- REQUIREMENT: Pick out each line below containing "started".

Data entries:

****

Lemma evaluate_repl_falls_back_to_exec_witness :
  exists st,
    run_handler
      (on_evaluate id example_parse evaluate_request
         (mk_evaluate_args "x = 3" (mk_format false false) 1 "repl"))
      [(113, 1000000000, eval_error_reply); (116, 1000000001, exec_reply)]
      suspended_state
    = Some (Ok tt, st)
    /\ last (sent st)
       = Some (Response evaluate_request true None
                 [("result", VStr "3"); ("type", VStr "int");
                  ("variablesReference", VInt 0)]).
Proof.
  eexists. split.
  - apply (evaluate_repl_falls_back_to_exec id example_parse suspended_state
             evaluate_request
             (mk_evaluate_args "x = 3" (mk_format false false) 1 "repl")
             "pid1_tid1" 2
             (113, 1000000000, eval_error_reply)
             (116, 1000000001, exec_reply)
             (mk_xvar (Some "") (Some "NameError")
                (Some "name 'x' is not defined") None (Some "True"))
             (mk_xvar (Some "") (Some "int") (Some "3") None None));
      vm_compute; reflexivity.
  - vm_compute. reflexivity.
Defined.

Lemma variables_response_grouped_and_sorted_witness :
  exists vars out m',
    run_handler
      (on_variables id example_parse variables_request
         (mk_variables_args 1 (mk_format false false)))
      [(114, 1000000002, frame_reply)] suspended_state
    = Some (Ok tt,
            set_sent
              [PydevdRequest CMD_GET_FRAME
                 ("pid1_tid1" +:+ Str.TAB +:+ "2" +:+ Str.TAB +:+ "FRAME");
               Response variables_request true None
                 [("variables", VList (map variable_value out))]]
              (set_var_map m' suspended_state))
    /\ map (fun v => Some (VariablesSorter.name v)) vars
       = [Some "b"; Some "__init__"; Some "_x"; Some "a"; Some "__private";
          Some "__"]
    /\ VariablesSorter.four_groups vars out.
Proof.
  destruct (variables_response_grouped_and_sorted id example_parse
              suspended_state
              variables_request (mk_variables_args 1 (mk_format false false))
              ("pid1_tid1", 2, [Some "FRAME"]) (114, 1000000002, frame_reply)
              (mk_xml
                 (ManyVars
                    [mk_xvar (Some "b") (Some "int") (Some "1") None None;
                     mk_xvar (Some "__init__") (Some "method") (Some "m") None
                       None;
                     mk_xvar (Some "_x") (Some "int") (Some "2") None None;
                     mk_xvar (Some "a") (Some "list") (Some "[]")
                       (Some "True") None;
                     mk_xvar (Some "__private") (Some "int") (Some "3") None
                       None;
                     mk_xvar (Some "__") (Some "int") (Some "4") None None])))
    as (r & s' & Hrun & Hok & Hfull & _); [vm_compute; reflexivity..|].
  assert (r = Ok tt) as ->
    by (apply Hok; [constructor|repeat constructor; by eexists]).
  destruct (Hfull eq_refl) as (vars & out & m' & -> & Hnames & Hgroups).
  exists vars, out, m'.
  split; [exact Hrun|]. split; [exact Hnames|exact Hgroups].
Defined.
Lemma create_then_delete_restores_witness :
  ∃ w1 w2,
    post_api_users sample_env (create_request "carol" "secret1") world_alice
      = (w1, Ret (json 200 ok)) ∧
    delete_api_users (request_with [] "carol" []) w1 = (w2, Ret (json 200 ok)) ∧
    stored_user w2 "carol" = None ∧
    stored_user w2 "alice" = Some alice_record.
Proof.
  assert (Hm : holds_users world_alice (obj_fields [("alice", alice_record)])).
  { apply holds_users_doc. reflexivity. }
  destruct (create_then_delete_restores sample_env (create_request "carol" "secret1")
              (request_with [] "carol" []) world_alice _ "carol"
              "$argon2id$v=19$m=65536,t=3,p=4$c2FsdA$aGFzaA"
              Hm eq_refl ltac:(discriminate) eq_refl eq_refl eq_refl eq_refl eq_refl eq_refl)
    as (w1 & w2 & _ & Hcreate & _ & Hdelete & (top & Htop & Husers) & _).
  exists w1, w2. split; [exact Hcreate|]. split; [exact Hdelete|].
  unfold stored_user. rewrite Htop, Husers. split; reflexivity.
Defined.
(* ===== verification/Network.v ===== *)
(** * Network: the data shared by the eBPF program and the agent

    Models nfm-common/src/network.rs, constants.rs and utils.rs: the structs that cross the BPF
    maps, the arithmetic on them (merging per-CPU statistics, taking deltas, summing counters), the
    conversion of a kernel socket context, and the link-local test on addresses.  A Rust struct is
    a [Module] with its record [t], its [default] and one definition per method.  Integers keep
    their width: [wrapping_*] where the code says so, [checked_add] where it uses [+=] under
    overflow checks. *)

From stdpp Require Import base numbers gmap list strings.
From S2P Require Import Prelude.

(** ** Constants (constants.rs, network.rs) *)

Definition SK_STATS_TO_PROPS_RATIO : Z := 3.
Definition MAX_ENTRIES_SK_PROPS_LO : Z := 250.
Definition MAX_ENTRIES_SK_STATS_LO : Z := SK_STATS_TO_PROPS_RATIO * MAX_ENTRIES_SK_PROPS_LO.
Definition MAX_ENTRIES_SK_PROPS_HI : Z := 20000.
Definition MAX_ENTRIES_SK_STATS_HI : Z := SK_STATS_TO_PROPS_RATIO * MAX_ENTRIES_SK_PROPS_HI.
Definition AGG_FLOWS_MAX_ENTRIES : Z := 10000.

Definition AF_INET : Z := 2.
Definition AF_INET6 : Z := 10.

(** ** [MinNonZero] (utils.rs) *)

Definition min_non_zero (self other : Z) : Z :=
  if (0 <? self) && (0 <? other) then Z.min self other else Z.max self other.

(** ** IP addresses (std::net)

    An IPv4 address is its 32-bit value, an IPv6 address its 16 octets in network order. *)
Module IpAddr.

Inductive t :=
| V4 (bits : Z)
| V6 (octets : list Z).

#[global] Instance eq_dec : EqDecision t.
Proof. solve_decision. Defined.
(* ===== verification/BpfMaps.v ===== *)
(** * BpfMaps: the maps shared between the eBPF program and the agent

    Models nfm-common/src/ebpf_mocks.rs, the in-process counterpart of the BPF maps
    (ebpf_actuals.rs binds the same names to aya's maps): a bounded hash map with the kernel's
    insertion flags, a fixed-size array, and the four maps of the program.  A pointer obtained with
    [get_ptr_mut] is the key of the slot it points to, so that writes through it are writes to the
    map. *)

From stdpp Require Import base numbers gmap list strings.
From S2P Require Import Prelude Network.

(** ** Constants

    The values are the ones of ebpf_mocks.rs, which need not be those of the kernel headers; only
    that they are distinct (and the flags disjoint bits) is ever used. *)

Definition BPF_ANY : Z := 0.
Definition BPF_NOEXIST : Z := Z.shiftl 1 1.
Definition BPF_EXIST : Z := Z.shiftl 1 2.

Definition BPF_SOCK_OPS_RETRANS_CB_FLAG : Z := Z.shiftl 1 1.
Definition BPF_SOCK_OPS_RTO_CB_FLAG : Z := Z.shiftl 1 2.
Definition BPF_SOCK_OPS_RTT_CB_FLAG : Z := Z.shiftl 1 3.
Definition BPF_SOCK_OPS_STATE_CB_FLAG : Z := Z.shiftl 1 4.
Definition BPF_SOCK_OPS_PARSE_ALL_HDR_OPT_CB_FLAG : Z := Z.shiftl 1 5.
Definition BPF_SOCK_OPS_WRITE_HDR_OPT_CB_FLAG : Z := Z.shiftl 1 6.

Definition BPF_SOCK_OPS_ACTIVE_ESTABLISHED_CB : Z := 1.
Definition BPF_SOCK_OPS_PASSIVE_ESTABLISHED_CB : Z := 2.
Definition BPF_SOCK_OPS_RETRANS_CB : Z := 3.
Definition BPF_SOCK_OPS_RTO_CB : Z := 4.
Definition BPF_SOCK_OPS_RTT_CB : Z := 5.
Definition BPF_SOCK_OPS_STATE_CB : Z := 6.
Definition BPF_SOCK_OPS_TCP_CONNECT_CB : Z := 7.
Definition BPF_SOCK_OPS_PARSE_HDR_OPT_CB : Z := 8.
Definition BPF_SOCK_OPS_HDR_OPT_LEN_CB : Z := 9.
Definition BPF_SOCK_OPS_TIMEOUT_INIT : Z := 10.
Definition BPF_SOCK_OPS_RWND_INIT : Z := 11.
Definition BPF_SOCK_OPS_NEEDS_ECN : Z := 12.

Definition BPF_TCP_CLOSE : Z := 1.
Definition BPF_TCP_ESTABLISHED : Z := 4.
Definition BPF_TCP_SYN_RECV : Z := 9.
Definition BPF_TCP_SYN_SENT : Z := 10.

(** Exposes the operation codes to arithmetic. *)
Ltac unfold_ops := unfold
  BPF_SOCK_OPS_ACTIVE_ESTABLISHED_CB, BPF_SOCK_OPS_PASSIVE_ESTABLISHED_CB, BPF_SOCK_OPS_RETRANS_CB,
  BPF_SOCK_OPS_RTO_CB, BPF_SOCK_OPS_RTT_CB, BPF_SOCK_OPS_STATE_CB, BPF_SOCK_OPS_TCP_CONNECT_CB,
  BPF_SOCK_OPS_PARSE_HDR_OPT_CB, BPF_SOCK_OPS_HDR_OPT_LEN_CB, BPF_SOCK_OPS_TIMEOUT_INIT,
  BPF_SOCK_OPS_RWND_INIT, BPF_SOCK_OPS_NEEDS_ECN in *.

(** libc's error numbers. *)
Definition ENOMEM : Z := 12.
Definition EINVAL : Z := 22.

(** ** [SharedHashMap] *)
Module SharedHashMap.

Record t (K V : Type) `{Countable K} := mk {
  data : gmap K V;
  capacity : Z;
}.
Arguments mk {K V _ _} data capacity.
Arguments data {K V _ _} _.
Arguments capacity {K V _ _} _.

Section operations.
Context {K V : Type} `{Countable K}.
Implicit Types self : t K V.

Definition with_max_entries (capacity : Z) : t K V := mk ∅ capacity.

Definition insert self (key : K) (val : V) (flags : Z) : Result unit Z * t K V :=
  let exists_ := bool_decide (is_Some (data self !! key)) in
  let should_exist := 0 <? Z.land flags BPF_EXIST in
  let should_not_exist := 0 <? Z.land flags BPF_NOEXIST in
  if negb exists_ && (capacity self <=? Z.of_nat (size (data self))) then
    (Err (- ENOMEM), self)
  else if (should_exist && negb exists_) || (should_not_exist && exists_) then
    (Err (- EINVAL), self)
  else
    (Ok tt, mk (<[key := val]> (data self)) (capacity self)).

Definition get self (key : K) : option V := data self !! key.

(** The pointer is the key of the occupied slot. *)
Definition get_ptr_mut self (key : K) : option K :=
  match data self !! key with Some _ => Some key | None => None end.

(** A write through the pointer. *)
Definition write self (ptr : K) (f : V → V) : t K V :=
  mk (alter f ptr (data self)) (capacity self).

(** User space removes entries; removing a missing one is an error. *)
Definition remove self (key : K) : Result unit unit * t K V :=
  match data self !! key with
  | Some _ => (Ok tt, mk (delete key (data self)) (capacity self))
  | None => (Err tt, self)
  end.

(** The number of entries never exceeds the capacity. *)
Definition bounded self : Prop := Z.of_nat (size (data self)) ≤ capacity self.

(** Whether an insertion of a new key would succeed. *)
Definition has_room self : bool := negb (capacity self <=? Z.of_nat (size (data self))).

Lemma insert_noexist self key val :
  insert self key val BPF_NOEXIST =
  match data self !! key with
  | Some _ => (Err (- EINVAL), self)
  | None =>
      if has_room self then (Ok tt, mk (<[key := val]> (data self)) (capacity self))
      else (Err (- ENOMEM), self)
  end.
Proof.
  unfold insert, has_room. destruct (data self !! key) eqn:E.
  - by rewrite bool_decide_eq_true_2 by eauto.
  - rewrite bool_decide_eq_false_2 by (intros [? ?]; done). simpl. by destruct (_ <=? _).
Qed.

Lemma insert_bounded self key val flags :
  bounded self → bounded (insert self key val flags).2.
Proof.
  unfold insert, bounded. intros Hb.
  destruct (decide (is_Some (data self !! key))) as [He|He].
  - rewrite bool_decide_eq_true_2 by done. simpl. destruct (_ || _); simpl; [done|].
    by rewrite map_size_insert_Some.
  - rewrite bool_decide_eq_false_2 by done. simpl.
    destruct (Z.leb_spec (capacity self) (Z.of_nat (size (data self)))); simpl; [done|].
    destruct (_ || _); simpl; [done|].
    rewrite map_size_insert_None by by apply eq_None_not_Some. lia.
Qed.

Lemma write_bounded self ptr f : bounded self → bounded (write self ptr f).
Proof.
  unfold bounded, write. simpl.
  by rewrite <- (size_dom (alter f ptr (data self))), dom_alter_L, size_dom.
Qed.

(** A map that has lost entries, and nothing else. *)
Definition shrinks self self' : Prop := data self' ⊆ data self ∧ capacity self' = capacity self.

#[global] Instance shrinks_preorder : PreOrder shrinks.
Proof. split; [done|]. intros x y z [? ?] [? ?]. split; [by etrans|congruence]. Qed.

Lemma remove_shrinks self key : shrinks self (remove self key).2.
Proof. unfold remove. destruct (data self !! key); [|done]. split; [apply delete_subseteq|done]. Qed.

Lemma shrinks_bounded self self' : shrinks self self' → bounded self → bounded self'.
Proof. intros [Hs Hc] Hb. unfold bounded in *. rewrite Hc. apply map_subseteq_size in Hs. lia. Qed.

Lemma shrinks_lookup self self' key v : shrinks self self' → data self' !! key = Some v → data self !! key = Some v.
Proof. intros [Hs _] Hk. by eapply lookup_weaken. Qed.

Lemma remove_bounded self key : bounded self → bounded (remove self key).2.
Proof. apply shrinks_bounded, remove_shrinks. Qed.

End operations.
End SharedHashMap.

(** ** [SharedArray] *)
Module SharedArray.
Section operations.
Context {T : Type}.
Implicit Types self : list T.

Definition with_max_entries (default : T) (capacity : nat) : list T := replicate capacity default.
Definition get self (index : nat) : option T := self !! index.
Definition get_ptr_mut self (index : nat) : option nat :=
  match self !! index with Some _ => Some index | None => None end.
Definition write self (ptr : nat) (f : T → T) : list T := alter f ptr self.
(** [self.data[index] = value] panics outside the array. *)
Definition insert self (index : nat) (value : T) : option (list T) :=
  if bool_decide (index < length self)%nat then Some (<[index := value]> self) else None.

End operations.
End SharedArray.

(** ** The program's maps *)
Module EbpfMaps.

Record t := mk {
  NFM_CONTROL : list ControlData.t;
  NFM_COUNTERS : list EventCounters.t;
  NFM_SK_PROPS : SharedHashMap.t CpuSockKey.t SockContext.t;
  NFM_SK_STATS : SharedHashMap.t CpuSockKey.t SockStats.t;
  mock_rand : Z;
}.

#[global] Instance eta_t : Eta t := λ r,
  mk (NFM_CONTROL r) (NFM_COUNTERS r) (NFM_SK_PROPS r) (NFM_SK_STATS r) (mock_rand r).

Definition new : t := {|
  NFM_CONTROL := SharedArray.with_max_entries ControlData.default 1;
  NFM_COUNTERS := SharedArray.with_max_entries EventCounters.default 1;
  NFM_SK_PROPS := SharedHashMap.with_max_entries MAX_ENTRIES_SK_PROPS_HI;
  NFM_SK_STATS := SharedHashMap.with_max_entries MAX_ENTRIES_SK_STATS_HI;
  mock_rand := 1
|}.

End EbpfMaps.
Lemma handle_new_sock_run self is_client set_cb_flags sc :
  SockContext.from_sock_ops (ctx self) is_client = Some sc →
  handle_new_sock set_cb_flags is_client self =
  if negb (SockContext.is_valid sc) then
    Some (Err ContextInvalid,
      counted self (λ c, c <| EventCounters.sockets_invalid ::= bump u32 1 |>))
  else if negb (props_free self) then Some (Err MapInsertionError, insertion_error self)
  else
    let self := put_props self (Some sc) in
    if negb (is_ok (set_cb_flags (ctx self) all_cb_flags)) then
      Some (Err SetCbFlagsError,
        counted self (λ c, c <| EventCounters.set_flags_errors ::= bump u32 1 |>))
    else touched self id (SockSlot.open_effect (ctx self) is_client (now_us self)).
Proof.
  intros Hsc. unfold handle_new_sock. erewrite bind_run by done.
  erewrite bind_run by (unfold lift; by rewrite Hsc).
  destruct (SockContext.is_valid sc); simpl; [|done].
  destruct (insert_sk_props_run self sc) as [e He].
  destruct (props_free self); (erewrite bind_run by exact He); simpl; [|done].
  unfold configure_flags. rewrite bind_assoc_run. erewrite bind_run by done. simpl.
  destruct (set_cb_flags (ctx self) all_cb_flags); simpl; [|done].
  erewrite bind_run by done. cbv beta iota. rewrite bind_get_or_add.
  unfold touched, SockSlot.open_effect. simpl. destruct (SockSlot.touch _ _ _) as [s|]; [|done].
  destruct is_client, (SockOpsContext.sock_state (ctx self) =? BPF_TCP_ESTABLISHED); by run_writes.
Qed.
(** One event, from the maps to the maps. *)
Definition run_event (cpu : Z) (set_cb_flags : SockOpsContext.t → Z → Result unit Z)
    (c : SockOpsContext.t) (now : Z) (maps : EbpfMaps.t) : option (SockOpsResult * EbpfMaps.t) :=
  match handle_socket_event cpu set_cb_flags (new c now maps) with
  | Some (res, self) => Some (res, mock_ebpf_maps self)
  | None => None
  end.

Definition event_key (cpu : Z) (c : SockOpsContext.t) : CpuSockKey.t :=
  CpuSockKey.mk cpu (SockOpsContext.cookie c).

(** The outcome of a handler: its result, its counters and its maps. *)
Definition outcome (o : option (SockOpsResult * t)) :
    option (SockOpsResult * EventCounters.t * EbpfMaps.t) :=
  match o with
  | Some (res, self) => Some (res, counters self, mock_ebpf_maps self)
  | None => None
  end.

Lemma persist_counters_run self :
  ∃ self', persist_counters self = Some (tt, self') ∧
    mock_ebpf_maps self' = SockSlot.add_counters (mock_ebpf_maps self) (counters self).
Proof.
  eexists. split; [done|]. simpl. unfold SockSlot.add_counters, SharedArray.get_ptr_mut.
  destruct (mock_ebpf_maps self) as [ctl [|c l] pr st rnd]; done.
Qed.

Lemma run_event_outcome cpu set_cb_flags c now maps :
  let self := set_composite_key cpu (counted (new c now maps)
    (λ c, c <| EventCounters.socket_events ::= bump u32 1 |>)) in
  run_event cpu set_cb_flags c now maps =
  '(_, self) ← self;
  '(res, ctr, ms) ← outcome (dispatch set_cb_flags (SockOpsContext.op c) self);
  Some (res, SockSlot.add_counters ms ctr).
Proof.
  unfold run_event, handle_socket_event. erewrite bind_run by done. erewrite bind_run by done.
  erewrite bind_run by done. simpl. unfold mbind at 1, M_bind at 1.
  destruct (dispatch set_cb_flags (SockOpsContext.op c) _) as [[res self]|]; [|done].
  destruct (persist_counters_run self) as (self' & Hrun & Hmaps).
  erewrite bind_run by exact Hrun. simpl. by rewrite Hmaps.
Qed.

Section refinement.
Context (cpu : Z) (set_cb_flags : SockOpsContext.t → Z → Result unit Z).
Context (c : SockOpsContext.t) (now : Z) (maps : EbpfMaps.t) (a0 a1 : Z) (sc : SockContext.t).
Context (Ha0 : SockOpsContext.arg c 0 = Some a0) (Ha1 : SockOpsContext.arg c 1 = Some a1).

Local Abbreviation op := (SockOpsContext.op c).
Local Abbreviation key := (event_key cpu c).
Local Abbreviation is_client := (op =? BPF_SOCK_OPS_TCP_CONNECT_CB).
Local Abbreviation slot_step := (SockSlot.step (is_ok (set_cb_flags c all_cb_flags))
  (SharedHashMap.has_room (EbpfMaps.NFM_SK_PROPS maps))
  (SharedHashMap.has_room (EbpfMaps.NFM_SK_STATS maps)) c sc a0 a1 now (SockSlot.load maps key)).

Context (Hsc : BpfControlConveyor.is_new_sock_event op = true →
  SockContext.from_sock_ops c is_client = Some sc).

Definition started (f : EventCounters.t → EventCounters.t) : t :=
  mk c now (f (EventCounters.default <| EventCounters.socket_events := 1 |>)) key maps.

Lemma store_load : SockSlot.store maps key (SockSlot.load maps key) = maps.
Proof. destruct maps. unfold SockSlot.store, SockSlot.load. simpl. by rewrite !put_id. Qed.

Lemma outcome_touched f ok g :
  outcome (touched (started f) ok g) =
  match SockSlot.touch now (SharedHashMap.has_room (EbpfMaps.NFM_SK_STATS maps))
    (SockSlot.stats (SockSlot.load maps key)) with
  | Some s => Some (Ok tt, ok (counters (started f)),
      SockSlot.store maps key (SockSlot.mk (SockSlot.props (SockSlot.load maps key)) (Some (g s))))
  | None => Some (Err MapInsertionError, counters (insertion_error (started f)),
      SockSlot.store maps key (SockSlot.load maps key))
  end.
Proof.
  rewrite store_load. unfold touched, stats_room, stats_entry, SockSlot.load. simpl.
  destruct (SockSlot.touch _ _ _); [|done]. simpl. unfold SockSlot.store. simpl. by rewrite put_id.
Qed.

(** An event of a known socket, given the run of its handler. *)
Ltac known_event Hop :=
  etrans; [eapply (outcome_touched (λ c, _ c))|];
  unfold SockSlot.step, SockSlot.contribution; rewrite Hop; simpl;
  destruct (SockSlot.touch _ _ _); simpl; try done.

(** An event that opens a socket. *)
Ltac new_sock_event Hop :=
  rewrite Hop in Hsc; (erewrite handle_new_sock_run by (apply Hsc; done));
  unfold SockSlot.step, SockSlot.contribution; rewrite Hop; simpl;
  destruct (SockContext.is_valid sc); simpl; [|by rewrite store_load];
  unfold props_free; simpl;
  destruct (SharedHashMap.data (EbpfMaps.NFM_SK_PROPS maps) !! event_key cpu c); simpl;
  [by rewrite store_load|];
  destruct (SharedHashMap.has_room (EbpfMaps.NFM_SK_PROPS maps)); simpl; [|by rewrite store_load];
  destruct (is_ok (set_cb_flags c all_cb_flags)); simpl;
  [|unfold SockSlot.store; simpl; by rewrite put_id];
  unfold touched, stats_room, stats_entry; simpl;
  destruct (SockSlot.touch _ _ _); simpl; [done|unfold SockSlot.store; simpl; by rewrite put_id].

(** The effect of the handler's dispatch, per operation. *)
Lemma dispatch_outcome :
  outcome (dispatch set_cb_flags op (started id)) =
  let '(res, slot') := slot_step in
  Some (res, SockSlot.contribution c a0 a1 res, SockSlot.store maps key slot').
Proof.
  unfold dispatch.
  destruct (Z.eqb_spec op BPF_SOCK_OPS_TCP_CONNECT_CB) as [Hop|];
    [|destruct (Z.eqb_spec op BPF_SOCK_OPS_PASSIVE_ESTABLISHED_CB) as [Hop|]].
  - unfold handle_connect. erewrite bind_run by done. new_sock_event Hop.
  - unfold handle_passive_established. erewrite bind_run by done. new_sock_event Hop.
  - destruct (Z.eqb_spec op BPF_SOCK_OPS_STATE_CB) as [Hop|].
    { rewrite (handle_state_change_run _ a0 a1) by done. known_event Hop.
      by destruct (_ && _). }
    destruct (Z.eqb_spec op BPF_SOCK_OPS_RTT_CB) as [Hop|].
    { rewrite (handle_rtt_run _ a0 a1) by done. known_event Hop; by destruct (a0 =? 0). }
    destruct (Z.eqb_spec op BPF_SOCK_OPS_RETRANS_CB) as [Hop|].
    { rewrite (handle_retransmit_run _ a0 a1) by done. known_event Hop. }
    destruct (Z.eqb_spec op BPF_SOCK_OPS_RTO_CB) as [Hop|].
    { rewrite (handle_rto_run _ a0 a1) by done. known_event Hop. }
    destruct (Z.eqb_spec op BPF_SOCK_OPS_PARSE_HDR_OPT_CB) as [Hop|].
    { rewrite (handle_bytes_run _ a0 a1) by auto. known_event Hop. }
    destruct (Z.eqb_spec op BPF_SOCK_OPS_HDR_OPT_LEN_CB) as [Hop|].
    { rewrite (handle_bytes_run _ a0 a1) by auto. known_event Hop. }
    unfold SockSlot.step, SockSlot.contribution, BpfControlConveyor.is_new_sock_event,
      SockSlot.is_known_event.
    repeat match goal with H : op ≠ _ |- _ => apply Z.eqb_neq in H; rewrite !H; clear H end.
    simpl. by rewrite store_load.
Qed.

Lemma handle_socket_event_slot :
  run_event cpu set_cb_flags c now maps =
  let '(res, slot') := slot_step in
  Some (res, SockSlot.add_counters (SockSlot.store maps key slot')
               (SockSlot.contribution c a0 a1 res)).
Proof.
  rewrite run_event_outcome. simpl. pose proof dispatch_outcome as Hd.
  unfold started in Hd. simpl in Hd.
  change (bump u32 1 0) with 1. fold (event_key cpu c). rewrite Hd. by destruct slot_step.
Qed.

End refinement.

End SockSlotFacts.

(** ** Invariants of the maps *)
Module MapInvariant.
Import TcpSockOpsHandler SockSlotFacts.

****

- WRITTEN RESPONSE:
Definition started (f : EventCounters.t → EventCounters.t) : t :=
  outcome (touched (started f) ok g) =
  | Some s => Some (Ok tt, ok (counters (started f)),
  | None => Some (Err MapInsertionError, counters (insertion_error (started f)),
  outcome (dispatch set_cb_flags op (started id)) =
  unfold started in Hd. simpl in Hd.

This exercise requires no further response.